(* ===== verification/LabelConfig.v ===== *)
(** The labels of the GPU metrics: which labels a configuration enables
    ([initLabelConfigs], [initCustomLabels], [InitPodExtraLabels]), the label
    names the gauges are created with ([GetExportLabels]), the labels of a
    GPU ([populateLabelsFromGPU]), all of
    [src/pkg/amdgpu/gpuagent/gpuagent_gpu_metrics.go] and [gpuagent_gpu.go],
    and what a Prometheus gauge accepts
    ([src/vendor/github.com/prometheus/client_golang/prometheus/]).

    A loop over a Go map visits the entries in some order: it is the order of
    the list where the order matters (the entries of the configuration, of
    which only some are taken), and no order where it does not. *)

From S2P Require Import Prelude Format GoStd Scheduler GpuMessages GpuAgent Config.
From Stdlib Require Import Ascii.
Local Open Scope Z_scope.

(** ** Names *)

Inductive MetricLabel : Type :=
  | CLUSTER_NAME | HOSTNAME | SERIAL_NUMBER | POD | NAMESPACE | CONTAINER
  | JOB_ID | JOB_USER | JOB_PARTITION | CARD_SERIES | CARD_MODEL | CARD_VENDOR
  | DRIVER_VERSION | VBIOS_VERSION | POD_UUID.

Inductive GPUMetricLabel : Type :=
  | GPU_UUID | GPU_ID | GPU_PARTITION_ID | GPU_COMPUTE_PARTITION_TYPE
  | GPU_MEMORY_PARTITION_TYPE | KFD_PROCESS_ID | DEPLOYMENT_MODE.

Definition MetricLabel_String (l : MetricLabel) : string :=
  match l with
  | CLUSTER_NAME => "CLUSTER_NAME" | HOSTNAME => "HOSTNAME" | SERIAL_NUMBER => "SERIAL_NUMBER"
  | POD => "POD" | NAMESPACE => "NAMESPACE" | CONTAINER => "CONTAINER"
  | JOB_ID => "JOB_ID" | JOB_USER => "JOB_USER" | JOB_PARTITION => "JOB_PARTITION"
  | CARD_SERIES => "CARD_SERIES" | CARD_MODEL => "CARD_MODEL" | CARD_VENDOR => "CARD_VENDOR"
  | DRIVER_VERSION => "DRIVER_VERSION" | VBIOS_VERSION => "VBIOS_VERSION" | POD_UUID => "POD_UUID"
  end.

Definition GPUMetricLabel_String (l : GPUMetricLabel) : string :=
  match l with
  | GPU_UUID => "GPU_UUID" | GPU_ID => "GPU_ID" | GPU_PARTITION_ID => "GPU_PARTITION_ID"
  | GPU_COMPUTE_PARTITION_TYPE => "GPU_COMPUTE_PARTITION_TYPE"
  | GPU_MEMORY_PARTITION_TYPE => "GPU_MEMORY_PARTITION_TYPE"
  | KFD_PROCESS_ID => "KFD_PROCESS_ID" | DEPLOYMENT_MODE => "DEPLOYMENT_MODE"
  end.

Definition MetricLabel_all : list MetricLabel :=
  [ CLUSTER_NAME; HOSTNAME; SERIAL_NUMBER; POD; NAMESPACE; CONTAINER; JOB_ID; JOB_USER; JOB_PARTITION;
    CARD_SERIES; CARD_MODEL; CARD_VENDOR; DRIVER_VERSION; VBIOS_VERSION; POD_UUID ].
Definition GPUMetricLabel_all : list GPUMetricLabel :=
  [ GPU_UUID; GPU_ID; GPU_PARTITION_ID; GPU_COMPUTE_PARTITION_TYPE; GPU_MEMORY_PARTITION_TYPE;
    KFD_PROCESS_ID; DEPLOYMENT_MODE ].

Definition MetricLabel_name : list string := MetricLabel_String <$> MetricLabel_all.
Definition GPUMetricLabel_name : list string := GPUMetricLabel_String <$> GPUMetricLabel_all.
Definition label_names : list string := MetricLabel_name ++ GPUMetricLabel_name.

Definition gpuMandatoryLables : list string :=
  [ GPUMetricLabel_String GPU_ID; MetricLabel_String CARD_MODEL; GPUMetricLabel_String GPU_PARTITION_ID;
    GPUMetricLabel_String GPU_COMPUTE_PARTITION_TYPE; GPUMetricLabel_String GPU_MEMORY_PARTITION_TYPE;
    GPUMetricLabel_String DEPLOYMENT_MODE; MetricLabel_String SERIAL_NUMBER; MetricLabel_String POD;
    MetricLabel_String NAMESPACE; MetricLabel_String CONTAINER; MetricLabel_String JOB_ID;
    MetricLabel_String JOB_USER; MetricLabel_String JOB_PARTITION; MetricLabel_String HOSTNAME ].

Definition MaxSupportedCustomLabels : nat := 10.
Definition MaxSupportedPodLabels : nat := 20.

(** The labels of the metrics that may be customised. *)
Definition allowedCustomLabels : list string := [MetricLabel_String CLUSTER_NAME].

(** ** Loading a configuration *)

Record label_config : Type := MkLabels {
  exportLabels : gmap string bool;
  customLabelMap : gmap string string;
  extraPodLabelsMap : gmap string string;
  podInfoEnabled : bool;
}.

Definition NewLabels : label_config := MkLabels ∅ ∅ ∅ false.

(** One entry of a loop that takes at most [max]. *)
Definition take_label (max : nat) (refused : list string) (s : gmap string string * nat)
    (e : string * string) : gmap string string * nat :=
  let '(m, labelCount) := s in
  if decide (max <= labelCount)%nat then s
  else
    let label := ToLower e.1 in
    if decide (label ∈ refused) then s else (<[label := e.2]> m, S labelCount).

Definition disallowedLabels : list string :=
  ToLower <$> filter (λ name, name ∉ allowedCustomLabels) GPUMetricLabel_name.

Definition initCustomLabels (config : option GPUMetricConfig) : gmap string string :=
  match config with
  | None => ∅
  | Some c => (foldl (take_label MaxSupportedCustomLabels disallowedLabels) (∅, 0%nat) (CustomLabels c)).1
  end.

Definition NormalizeExtraPodLabels (extraPodLabels : list (string * string)) : gmap string string :=
  (foldl (take_label MaxSupportedPodLabels []) (∅, 0%nat) extraPodLabels).1.

(** [exportLabels] with [name] enabled, if it is there. *)
Definition enable_label (m : gmap string bool) (name : string) : gmap string bool :=
  let name := ToUpper name in
  match m !! name with Some _ => <[name := true]> m | None => m end.

Definition default_labels : gmap string bool :=
  foldl (λ m name, <[name := true]> m) (list_to_map ((λ name, (name, false)) <$> label_names))
    gpuMandatoryLables.

Definition initLabelConfigs (config : option GPUMetricConfig) : gmap string bool :=
  match config with
  | None => default_labels
  | Some c => foldl enable_label default_labels (cfg_Labels c)
  end.

(** The part of [InitConfigs] that is about labels. *)
Definition InitConfigs_labels (config : option GPUMetricConfig) (s : label_config) : label_config :=
  let custom := initCustomLabels config in
  let exported := initLabelConfigs config in
  let info := podInfoEnabled s || bool_decide (exported !! MetricLabel_String POD_UUID = Some true) in
  match config with
  | None => MkLabels exported custom (extraPodLabelsMap s) info
  | Some c =>
      let extra := NormalizeExtraPodLabels (ExtraPodLabels c) in
      MkLabels exported custom extra (info || bool_decide (extra ≠ ∅))
  end.

(** ** The names a gauge is created with *)

Definition add_new (l : list string) (key : string) : list string :=
  if decide (key ∈ l) then l else l ++ [key].

Definition enabled_names (s : label_config) : list string :=
  (filter (λ p, p.2 = true) (map_to_list (exportLabels s))).*1.

Definition GetExportLabels (s : label_config) : list string :=
  let labelList := ToLower <$> enabled_names s in
  let labelList := foldl add_new labelList (map_to_list (extraPodLabelsMap s)).*1 in
  foldl add_new labelList (map_to_list (customLabelMap s)).*1.

Definition GetExporterNonGPULabels (s : label_config) : list string :=
  ToLower (MetricLabel_String HOSTNAME) :: (ToLower <$> (map_to_list (customLabelMap s)).*1).

(** ** What a gauge accepts

    [validateValuesInLabels] and [hashLabels]; [With] panics if they fail. *)

Definition validateValuesInLabels (ValidString : string → bool) (labels : gmap string string)
    (expectedNumberOfValues : nat) : bool :=
  bool_decide (size labels = expectedNumberOfValues) &&
  forallb (λ p, ValidString p.2) (map_to_list labels).

Definition With (ValidString : string → bool) (names : list string) (labels : gmap string string) : bool :=
  validateValuesInLabels ValidString labels (length names) &&
  forallb (λ name, bool_decide (is_Some (labels !! name))) names.

(** ** The labels of a GPU *)

(** [String] of an enumeration with the values 0, 1, ...; a number without a
    name is printed. *)
Definition enum_String (names : list string) (v : Z) : string :=
  if decide (v < 0) then dec v else default (dec v) (names !! Z.to_nat v).

Definition GPUComputePartitionType_String : Z → string :=
  enum_String [ "GPU_COMPUTE_PARTITION_TYPE_NONE"; "GPU_COMPUTE_PARTITION_TYPE_SPX";
    "GPU_COMPUTE_PARTITION_TYPE_DPX"; "GPU_COMPUTE_PARTITION_TYPE_TPX";
    "GPU_COMPUTE_PARTITION_TYPE_QPX"; "GPU_COMPUTE_PARTITION_TYPE_CPX" ].

Definition GPUMemoryPartitionType_String : Z → string :=
  enum_String [ "GPU_MEMORY_PARTITION_TYPE_NONE"; "GPU_MEMORY_PARTITION_TYPE_NPS1";
    "GPU_MEMORY_PARTITION_TYPE_NPS2"; "GPU_MEMORY_PARTITION_TYPE_NPS4"; "GPU_MEMORY_PARTITION_TYPE_NPS8" ].

Definition GPUVirtualizationMode_String : Z → string :=
  enum_String [ "GPU_VIRTUALIZATION_MODE_NONE"; "GPU_VIRTUALIZATION_MODE_BAREMETAL";
    "GPU_VIRTUALIZATION_MODE_HOST"; "GPU_VIRTUALIZATION_MODE_GUEST"; "GPU_VIRTUALIZATION_MODE_PASSTHROUGH" ].

Definition NormalizeStringWithoutPrefix (str prefix : string) : string := ToLower (TrimPrefix str prefix).

Definition VirtualizationModeToDeploymentMode (virtualizationMode : string) : string :=
  let mode := ToLower virtualizationMode in
  if decide (mode = "baremetal") then "baremetal"
  else if decide (mode = "host") then "hypervisor"
  else if decide (mode = "guest") then "vm_vf"
  else if decide (mode = "passthrough") then "vm_pf"
  else "baremetal".

Definition getGPUUUID (gpu : GPU) : string :=
  match Spec_Id gpu with Some id => UUIDToString id | None => "" end.

(** The pod and the job of a GPU: the last workload of each kind;
    [None]: a workload whose information is of the other kind. *)
Definition note_workload (s : PodResourceInfo * JobInfo) (wl : Workload)
    : option (PodResourceInfo * JobInfo) :=
  match Type_ wl, Info wl with
  | Kubernetes, InfoPod p => Some (p, s.2)
  | Slurm, InfoJob j => Some (s.1, j)
  | _, _ => None
  end.

Definition no_pod : PodResourceInfo := MkPod "" "" "".
Definition no_job : JobInfo := MkJob "" "" "" "".

Section populate.
Context (s : label_config) (hostname : string).
Context (gpuIDMap : gmap string GPUIDMeta) (k8PodInfoMap : gmap string K8sPodInfo).

(** The label a name stands for. *)
Definition find_label (ckey : string) : option (MetricLabel + GPUMetricLabel) :=
  match list_find (λ l, MetricLabel_String l = ckey) MetricLabel_all with
  | Some (_, l) => Some (inl l)
  | None =>
      match list_find (λ l, GPUMetricLabel_String l = ckey) GPUMetricLabel_all with
      | Some (_, l) => Some (inr l)
      | None => None
      end
  end.

(** The value of a label of a GPU, [parent] being the first partition of its
    device, if it has one; [None]: panic. *)
Definition common_value (gpu : GPU) (parent : option GPU) (podInfo : PodResourceInfo) (jobInfo : JobInfo)
    (l : MetricLabel) : option string :=
  let card (f : GPUStatus → string) := f <$> Status (default gpu parent) in
  match l with
  | CARD_SERIES => card CardSeries
  | CARD_MODEL => card (λ st, if decide (CardModel st = "") then CardSeries st else CardModel st)
  | CARD_VENDOR => card CardVendor
  | SERIAL_NUMBER => card SerialNum
  | DRIVER_VERSION => DriverVersion <$> Status gpu
  | VBIOS_VERSION => VBIOSVersion <$> Status gpu
  | POD => Some (Pod podInfo)
  | NAMESPACE => Some (Namespace podInfo)
  | CONTAINER => Some (Container podInfo)
  | POD_UUID => Some (GetPodUID (Some podInfo) k8PodInfoMap)
  | JOB_ID => Some (Id jobInfo)
  | JOB_USER => Some (User jobInfo)
  | JOB_PARTITION => Some (Partition jobInfo)
  | CLUSTER_NAME => Some (Cluster jobInfo)
  | HOSTNAME => Some hostname
  end.

Definition print_ids (ids : list Z) : string :=
  match ids with [] => "" | _ => intercalate ","%char (dec <$> merge_sort Z.le ids) end.

Definition gpu_value (gpu : GPU) (parent : option GPU) (l : GPUMetricLabel) : option string :=
  let spec (f : GPU → Z) := let g := default gpu parent in
    _ ← Spec_Id gpu; _ ← Spec_Id g; Some (f g) in
  match l with
  | GPU_UUID => Some (getGPUUUID gpu)
  | GPU_ID => Some (getGPUInstanceIDString gpu)
  | GPU_PARTITION_ID =>
      st ← Status gpu;
      Some (if decide (PartitionId st = 4294967295) then "NA" else dec (PartitionId st))
  | GPU_COMPUTE_PARTITION_TYPE =>
      t ← spec ComputePartitionType;
      Some (NormalizeStringWithoutPrefix (GPUComputePartitionType_String t) "GPU_COMPUTE_PARTITION_TYPE_")
  | GPU_MEMORY_PARTITION_TYPE =>
      t ← spec MemoryPartitionType;
      Some (NormalizeStringWithoutPrefix (GPUMemoryPartitionType_String t) "GPU_MEMORY_PARTITION_TYPE_")
  | KFD_PROCESS_ID => st ← Status gpu; Some (print_ids (KFDProcessId st))
  | DEPLOYMENT_MODE =>
      st ← Status gpu;
      Some (VirtualizationModeToDeploymentMode
              (NormalizeStringWithoutPrefix (GPUVirtualizationMode_String (VirtualizationMode st))
                 "GPU_VIRTUALIZATION_MODE_"))
  end.

(** One turn of the loop over [exportLabels]: without a GPU only the host
    name is set. *)
Definition add_label (gpu : option GPU) (parent : option GPU) (podInfo : PodResourceInfo) (jobInfo : JobInfo)
    (labels : gmap string string) (e : string * bool) : option (gmap string string) :=
  if e.2 then
    match gpu, find_label e.1 with
    | Some gpu, Some (inl l) =>
        v ← common_value gpu parent podInfo jobInfo l; Some (<[ToLower e.1 := v]> labels)
    | Some gpu, Some (inr l) => v ← gpu_value gpu parent l; Some (<[ToLower e.1 := v]> labels)
    | None, Some (inl HOSTNAME) => Some (<[ToLower e.1 := hostname]> labels)
    | _, _ => Some labels
    end
  else Some labels.

(** The first partition of the device of a GPU. *)
Definition parent_partition (gpu : GPU) (partitionMap : gmap string GPU) : option (option GPU) :=
  st ← Status gpu;
  Some (bus ← PCIeBusId st; partitionMap !! GetPCIeBaseAddress (ToLower bus)).

Definition populateLabelsFromGPU (wls : gmap string Workload) (gpu : option GPU)
    (partitionMap : gmap string GPU) : option (gmap string string) :=
  '(podInfo, jobInfo) ← foldM note_workload (no_pod, no_job)
     (match gpu with Some g => getWorkloadInfo gpuIDMap wls (getGPUInstanceIDString g) | None => [] end);
  parent ← match gpu with Some g => parent_partition g partitionMap | None => Some None end;
  labels ← foldM (add_label gpu parent podInfo jobInfo) ∅ (map_to_list (exportLabels s));
  let labels :=
    match gpu with
    | Some _ =>
        let podLabels := GetPodLabels (Some podInfo) k8PodInfoMap in
        foldl (λ m e, <[ToLower e.1 := default "" (podLabels !! e.2)]> m) labels
          (map_to_list (extraPodLabelsMap s))
    | None => labels
    end in
  Some (foldl (λ m e, <[e.1 := e.2]> m) labels (map_to_list (customLabelMap s))).
End populate.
※ ※ ※
EXERCISE DIRECTIONS:
Reproduce exactly the section above that begins at the line containing "let exported := initLabelConfigs config in" and ends at the line containing "Definition GetExporterNonGPULabels (s", leaving out all other lines.

YOUR SOLUTION:
  let exported := initLabelConfigs config in
  let info := podInfoEnabled s || bool_decide (exported !! MetricLabel_String POD_UUID = Some true) in
  match config with
  | None => MkLabels exported custom (extraPodLabelsMap s) info
  | Some c =>
      let extra := NormalizeExtraPodLabels (ExtraPodLabels c) in
      MkLabels exported custom extra (info || bool_decide (extra ≠ ∅))
  end.

(** ** The names a gauge is created with *)

Definition add_new (l : list string) (key : string) : list string :=
  if decide (key ∈ l) then l else l ++ [key].

Definition enabled_names (s : label_config) : list string :=
  (filter (λ p, p.2 = true) (map_to_list (exportLabels s))).*1.

Definition GetExportLabels (s : label_config) : list string :=
  let labelList := ToLower <$> enabled_names s in
  let labelList := foldl add_new labelList (map_to_list (extraPodLabelsMap s)).*1 in
  foldl add_new labelList (map_to_list (customLabelMap s)).*1.

Definition GetExporterNonGPULabels (s : label_config) : list string :=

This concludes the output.